In private equity, the investment committee memo is where conviction meets scrutiny. It's the document that synthesizes months of diligence into a narrative clear enough for partners to stake capital on — and rigorous enough to withstand the toughest questions in the room.
It's also the document that consumes partner weekends. The one that sends associates scrambling through scattered CIMs, financial models, and diligence reports at 11 PM on a Sunday, stitching together a coherent story from dozens of disconnected sources. For most firms, IC memo preparation remains one of the most labor-intensive, high-stakes workflows in the deal cycle.
One mid-market PE firm decided to change that. Using Agentman's IC Memo Generator skill, they reduced a single memo's preparation time by more than ten hours — without sacrificing the rigor their investment committee demands.
The Weekend Tax on Every Deal
The pain isn't the writing. Partners and associates know how to write. The pain is the assembly.
A typical IC memo draws from a sprawling constellation of source material: the confidential information memorandum, management presentations, third-party diligence reports, internal financial models, market research, comparable transaction analyses, and notes from dozens of management calls.
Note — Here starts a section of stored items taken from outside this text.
Lemma lpc_init_with_vdev (h : Host) (m : Machine) (v : VFIOPCIDevice)
    (info : vfio_region_info) :
  vfio_pci_igd_lpc_init h (set_vdev m v) info =
  let '(m', r) := vfio_pci_igd_lpc_init h m info in (set_vdev m' v, r).
Proof.
  unfold vfio_pci_igd_lpc_init. simpl root_bus.
  destruct (root_bus m (PCI_DEVFN 0x1f 0)) as [d|];
    rewrite ?set_bus_dev_with_vdev, igd_copy_with_vdev;
    match goal with |- context [vfio_pci_igd_copy h ?m0 ?c info ?l] =>
      destruct (vfio_pci_igd_copy h m0 c info l) as [[m2 c2] r2] end;
    reflexivity.
Qed.

Lemma host_init_with_vdev (h : Host) (m : Machine) (v : VFIOPCIDevice)
    (info : vfio_region_info) :
  vfio_pci_igd_host_init h (set_vdev m v) info =
  let '(m', r) := vfio_pci_igd_host_init h m info in (set_vdev m' v, r).
Proof.
  unfold vfio_pci_igd_host_init. simpl root_bus.
  destruct (root_bus m (PCI_DEVFN 0 0)) as [d|]; [|reflexivity].
  rewrite igd_copy_with_vdev.
  destruct (vfio_pci_igd_copy h m (pd_config d) info igd_host_bridge_infos)
    as [[m2 c2] r2].
  reflexivity.
Qed.

Lemma setup_lpc_bridge_with_vdev (h : Host) (m : Machine) (v : VFIOPCIDevice) :
  hotplugged v = hotplugged (vdev m) ->
  vfio_pci_igd_setup_lpc_bridge h (set_vdev m v) =
  (set_vdev (fst (vfio_pci_igd_setup_lpc_bridge h m)) v,
   snd (vfio_pci_igd_setup_lpc_bridge h m)).
Proof.
  intros Hhot. unfold vfio_pci_igd_setup_lpc_bridge. simpl vdev. rewrite Hhot.
  destruct (hotplugged (vdev m)); [reflexivity|].
  simpl root_bus.
  destruct (match root_bus m (PCI_DEVFN 0x1f 0) with
            | Some _ => _ | None => false end); [reflexivity|].
  unfold vfio_get_dev_region_info.
  destruct (dev_region_info h VFIO_REGION_SUBTYPE_INTEL_IGD_LPC_CFG) as [lpc|];
    [|reflexivity].
  destruct (dev_region_info h VFIO_REGION_SUBTYPE_INTEL_IGD_HOST_CFG) as [host|];
    [|reflexivity].
  set (m1 := add_io (add_io m _) _).
  change (add_io (add_io (set_vdev m v) _) _) with (set_vdev m1 v).
  rewrite lpc_init_with_vdev.
  destruct (vfio_pci_igd_lpc_init h m1 lpc) as [m2 r2].
  destruct (negb (r2 =? 0)); [reflexivity|].
  rewrite host_init_with_vdev.
  destruct (vfio_pci_igd_host_init h m2 host) as [m3 r3].
  destruct (negb (r3 =? 0)); reflexivity.
Qed.

Lemma add_io_with_gms (m : Machine) (x : Z) (e : io_event) :
  add_io (with_igd_gms m x) e = with_igd_gms (add_io m e) x.
Proof. reflexivity. Qed.

Lemma add_log_with_gms (m : Machine) (x : Z) (e : msg) :
  add_log (with_igd_gms m x) e = with_igd_gms (add_log m e) x.
Proof. reflexivity. Qed.

(** Where the BAR4 quirk returns does not depend on x-igd-gms. *)
Lemma bar4_exit_with_gms (h : Host) (m : Machine) (nr x : Z) :
  snd (vfio_probe_igd_bar4_quirk h (with_igd_gms m x) nr) =
  snd (vfio_probe_igd_bar4_quirk h m nr).
Proof.
  unfold vfio_probe_igd_bar4_quirk. cbv zeta.
  change (vdev (with_igd_gms m x)) with (set_igd_gms (vdev m) x).
  cbn [vendor_id is_vga devfn device_id romfile hotplugged set_igd_gms vfio_pci_is
       at_igd_address].
  destruct (_ || _); [reflexivity|].
  destruct (igd_gen (device_id (vdev m)) =? -1); [reflexivity|].
  destruct (_ && negb (romfile (vdev m))); [reflexivity|].
  destruct (hotplugged (vdev m)); [reflexivity|].
  rewrite add_io_with_gms.
  set (m0 := add_io m _).
  change (vga (vdev (with_igd_gms m0 x))) with (vga (vdev m0)).
  destruct (negb (Z.testbit (u32 (gmch_config h)) 1) && negb (vga (vdev m0))).
  - rewrite populate_vga_with_gms.
    destruct (vfio_populate_vga h m0) as [m1 ok]. cbn [fst snd].
    destruct ok; [|reflexivity]. cbn [negb].
    rewrite setup_opregion_with_gms.
    destruct (vfio_pci_igd_setup_opregion h m1) as [m2 [|e]]; [|reflexivity].
    cbn [fst snd]. unfold with_igd_gms at 1.
    rewrite setup_lpc_bridge_with_vdev by reflexivity.
    destruct (vfio_pci_igd_setup_lpc_bridge h m2) as [m3 [|e]]; [|reflexivity].
    cbn [fst snd].
    destruct (vfio_igd_apply_gms (set_vdev m3 _) _ _).
    destruct (vfio_igd_apply_gms m3 _ _).
    reflexivity.
  - rewrite setup_opregion_with_gms.
    destruct (vfio_pci_igd_setup_opregion h m0) as [m2 [|e]]; [|reflexivity].
    cbn [fst snd]. unfold with_igd_gms at 1.
    rewrite setup_lpc_bridge_with_vdev by reflexivity.
    destruct (vfio_pci_igd_setup_lpc_bridge h m2) as [m3 [|e]]; [|reflexivity].
    cbn [fst snd].
    destruct (vfio_igd_apply_gms (set_vdev m3 _) _ _).
    destruct (vfio_igd_apply_gms m3 _ _).
    reflexivity.
Qed.

(** The override block of the BAR4 quirk: with x-igd-gms = 0 nothing
    happens; an accepted value becomes the stolen-memory field and the
    other bits stay; a rejected value is reported and GMCH stays. *)
Lemma apply_gms_spec (m : Machine) (gen gmch : Z) :
  0 <= gmch < 2 ^ 32 -> 0 <= igd_gms (vdev m) < 2 ^ 32 ->
  let gms := igd_gms (vdev m) in
  let accepted := if gen <? 8 then gms <=? 0x10 else gms <=? 0x40 in
  let (m', used) := vfio_igd_apply_gms m gen gmch in
  (gms = 0 -> m' = m /\ used = gmch) /\
  (gms <> 0 -> accepted = true ->
   m' = m /\ spec_gms_field gen used = gms /\
   Z.land used (Z.lnot (gms_field_mask gen)) = Z.land gmch (Z.lnot (gms_field_mask gen))) /\
  (gms <> 0 -> accepted = false ->
   m' = add_log m (MsgInvalidParameter "x-igd-gms"
                     (if gen <? 8 then "0~0x10" else "0~0x40")) /\
   used = gmch).
Proof.
  intros Hg Hx. cbv zeta. unfold vfio_igd_apply_gms.
  destruct (Z.eqb_spec (igd_gms (vdev m)) 0) as [E|E]; cbn [negb].
  - split; [intros _; split; reflexivity|]. split; intros; contradiction.
  - unfold gms_field_mask.
    destruct (gen <? 8) eqn:H8.
    + destruct (Z.leb_spec (igd_gms (vdev m)) 0x10) as [Hle|Hle];
        cbv beta iota zeta.
      * rewrite <- gms_field_code, H8.
        unfold IGD_GMCH_GEN6_GMS_MASK, IGD_GMCH_GEN6_GMS_SHIFT.
        change 0x1f with (Z.ones 5).
        destruct (gms_override_bits gmch (igd_gms (vdev m)) 3 5
                    ltac:(lia) ltac:(lia) ltac:(lia) ltac:(lia) Hg) as [B1 B2].
        split; [intros; contradiction|].
        split; [|intros _ Hf; discriminate].
        intros _ _. split; [reflexivity|]. split; [exact B1|exact B2].
      * split; [intros; contradiction|].
        split; [intros _ Ht; discriminate|]. intros _ _. split; reflexivity.
    + destruct (Z.leb_spec (igd_gms (vdev m)) 0x40) as [Hle|Hle];
        cbv beta iota zeta.
      * rewrite <- gms_field_code, H8.
        unfold IGD_GMCH_GEN8_GMS_MASK, IGD_GMCH_GEN8_GMS_SHIFT.
        change 0xff with (Z.ones 8).
        destruct (gms_override_bits gmch (igd_gms (vdev m)) 8 8
                    ltac:(lia) ltac:(lia) ltac:(lia) ltac:(lia) Hg) as [B1 B2].
        split; [intros; contradiction|].
        split; [|intros _ Hf; discriminate].
        intros _ _. split; [reflexivity|]. split; [exact B1|exact B2].
      * split; [intros; contradiction|].
        split; [intros _ Ht; discriminate|]. intros _ _. split; reflexivity.
Qed.

Lemma u32_range (x : Z) : 0 <= u32 x < 2 ^ 32.
Proof. unfold u32. apply Z.mod_pos_bound. lia. Qed.

(* ------------------------------------------------------------------------- *)
(** * BAR4 quirk *)

(** C3: for device ID 0x1912 (generation 9), a GMCH register whose 8-bit
    field at bit 8 is 0x10 and no x-igd-gms override, a run of the BAR4
    quirk that completes computes 0x10 * 32 MiB = 512 MiB, publishes it
    as the last fw_cfg file "etc/igd-bdsm-size" holding the little-endian
    64-bit value 0x20000000, and leaves the 4-byte BDSM register at 0x5C
    equal to 0 with write mask and emulated mask 0xffffffff. *)
Theorem bar4_skylake_end_to_end (h : Host) (m m' : Machine) (nr : Z) :
  device_id (vdev m) = 0x1912 ->
  igd_gms (vdev m) = 0 ->
  0 <= gmch_config h < 2 ^ 32 ->
  Z.land (Z.shiftr (gmch_config h) 8) 0xff = 0x10 ->
  vfio_probe_igd_bar4_quirk h m nr = (m', Bar4Enabled) ->
  igd_gen (device_id (vdev m)) = 9 /\
  igd_stolen_memory_size 9 (gmch_config h) = 512 * MiB /\
  last (fw_cfg m') ("", []) =
    ("etc/igd-bdsm-size", [0x00; 0x00; 0x00; 0x20; 0x00; 0x00; 0x00; 0x00]) /\
  pci_get_long (config (vdev m')) IGD_BDSM = 0 /\
  pci_get_long (wmask (vdev m')) IGD_BDSM = 0xffffffff /\
  pci_get_long (emulated_config_bits (vdev m')) IGD_BDSM = 0xffffffff.
Proof.
  intros Hid Hgms Hrange Hfield H.
  assert (Hgen : igd_gen (device_id (vdev m)) = 9) by (rewrite Hid; reflexivity).
  assert (Hsize : igd_stolen_memory_size 9 (gmch_config h) = 512 * MiB).
  { unfold igd_stolen_memory_size, IGD_GMCH_GEN8_GMS_SHIFT, IGD_GMCH_GEN8_GMS_MASK.
    simpl Z.ltb. cbn iota. rewrite Hfield. reflexivity. }
  destruct (bar4_enabled_inv h m m' nr H) as (m2 & m3 & gmch & G2 & _ & Hap & _ & Hfw & _ & Hbdsm).
  rewrite Hgen in Hap, Hfw, Hbdsm.
  assert (Hu : u32 (gmch_config h) = gmch_config h) by (apply Z.mod_small; lia).
  rewrite Hu in Hap.
  pose proof (apply_gms_spec m2 9 (gmch_config h) Hrange
                ltac:(rewrite G2, Hgms; lia)) as Hs.
  cbv zeta in Hs. rewrite Hap in Hs.
  destruct Hs as [[_ ->] _]; [rewrite G2; exact Hgms|].
  split; [exact Hgen|]. split; [exact Hsize|].
  split; [rewrite Hfw, last_last, Hsize; reflexivity|].
  apply Hbdsm. lia.
Qed.

Lemma bar4_skylake_end_to_end_witness :
  let h := sample_host 0x1000 0 in
  let m := sample_machine (sample_vdev 0x1912 0 false) None in
  (device_id (vdev m) = 0x1912 /\ igd_gms (vdev m) = 0 /\
   (0 <= gmch_config h < 2 ^ 32) /\
   Z.land (Z.shiftr (gmch_config h) 8) 0xff = 0x10 /\
   vfio_probe_igd_bar4_quirk h m 4 = (fst (vfio_probe_igd_bar4_quirk h m 4), Bar4Enabled)) /\
  last (fw_cfg (fst (vfio_probe_igd_bar4_quirk h m 4))) ("", []) =
    ("etc/igd-bdsm-size", [0x00; 0x00; 0x00; 0x20; 0x00; 0x00; 0x00; 0x00]).
Proof.
  cbv zeta.
  assert (Hrun : vfio_probe_igd_bar4_quirk (sample_host 0x1000 0)
      (sample_machine (sample_vdev 0x1912 0 false) None) 4 =
    (fst (vfio_probe_igd_bar4_quirk (sample_host 0x1000 0)
      (sample_machine (sample_vdev 0x1912 0 false) None) 4), Bar4Enabled)).
  { rewrite (surjective_pairing (vfio_probe_igd_bar4_quirk _ _ 4)) at 1.
    f_equal; vm_compute; reflexivity. }
  split.
  - split; [reflexivity|]. split; [reflexivity|]. split; [simpl; lia|].
    split; [reflexivity|]. exact Hrun.
  - exact (proj1 (proj2 (proj2 (bar4_skylake_end_to_end
      (sample_host 0x1000 0) (sample_machine (sample_vdev 0x1912 0 false) None)
      _ 4 eq_refl eq_refl ltac:(simpl; lia) eq_refl Hrun)))).
Defined.

(** What a completed BAR4 run publishes, by the value of x-igd-gms. *)
Lemma bar4_enabled_override (h : Host) (m m' : Machine) (nr : Z) :
  0 <= igd_gms (vdev m) < 2 ^ 32 ->
  vfio_probe_igd_bar4_quirk h m nr = (m', Bar4Enabled) ->
  let gen := igd_gen (device_id (vdev m)) in
  let g := u32 (gmch_config h) in
  let gms := igd_gms (vdev m) in
  let accepted := if gen <? 8 then gms <=? 0x10 else gms <=? 0x40 in
  exists used,
    last (fw_cfg m') ("", []) =
      ("etc/igd-bdsm-size", le_bytes 8 (igd_stolen_memory_size gen used)) /\
    (gms = 0 -> used = g /\ invalid_params (log m') = invalid_params (log m)) /\
    (gms <> 0 -> accepted = true ->
     spec_gms_field gen used = gms /\
     Z.land used (Z.lnot (gms_field_mask gen)) = Z.land g (Z.lnot (gms_field_mask gen)) /\
     invalid_params (log m') = invalid_params (log m)) /\
    (gms <> 0 -> accepted = false ->
     used = g /\
     invalid_params (log m') =
       (invalid_params (log m) ++
        [MsgInvalidParameter "x-igd-gms" (if gen <? 8 then "0~0x10" else "0~0x40")])%list).
Proof.
  intros Hx H. cbv zeta.
  destruct (bar4_enabled_inv h m m' nr H)
    as (m2 & m3 & used & G2 & L2 & Hap & _ & Hfw & Hlog & _).
  cbv zeta in Hap, Hfw.
  pose proof (apply_gms_spec m2 (igd_gen (device_id (vdev m))) (u32 (gmch_config h))
                (u32_range _) ltac:(rewrite G2; exact Hx)) as Hs.
  cbv zeta in Hs. rewrite Hap, G2 in Hs. destruct Hs as (S0 & S1 & S2).
  exists used. split; [rewrite Hfw, last_last; reflexivity|].
  rewrite Hlog, <- L2. split; [|split].
  - intros E. destruct (S0 E) as [-> ->]. split; reflexivity.
  - intros E A. destruct (S1 E A) as (-> & F & O). split; [exact F|].
    split; [exact O|reflexivity].
  - intros E A. destruct (S2 E A) as (-> & ->). split; [reflexivity|].
    cbn [log add_log set_log]. apply invalid_params_app.
Qed.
Each source lives in a different format, a different folder, sometimes a different decade of filing convention.
Before the memo can even begin to take shape, someone has to locate every relevant data point, cross-reference claims against source documents, ensure financial figures reconcile across models, and format everything according to the firm's specific template. This assembly work — mechanical, error-prone, and deeply tedious — is what turns a Friday afternoon into a Sunday night.
For the firm in question, IC memo prep typically consumed 12 to 15 hours of senior associate time per deal. Multiply that across a year's pipeline, and the cost becomes staggering — not just in hours, but in the cognitive load it places on the team members who should be focused on investment judgment, not document logistics.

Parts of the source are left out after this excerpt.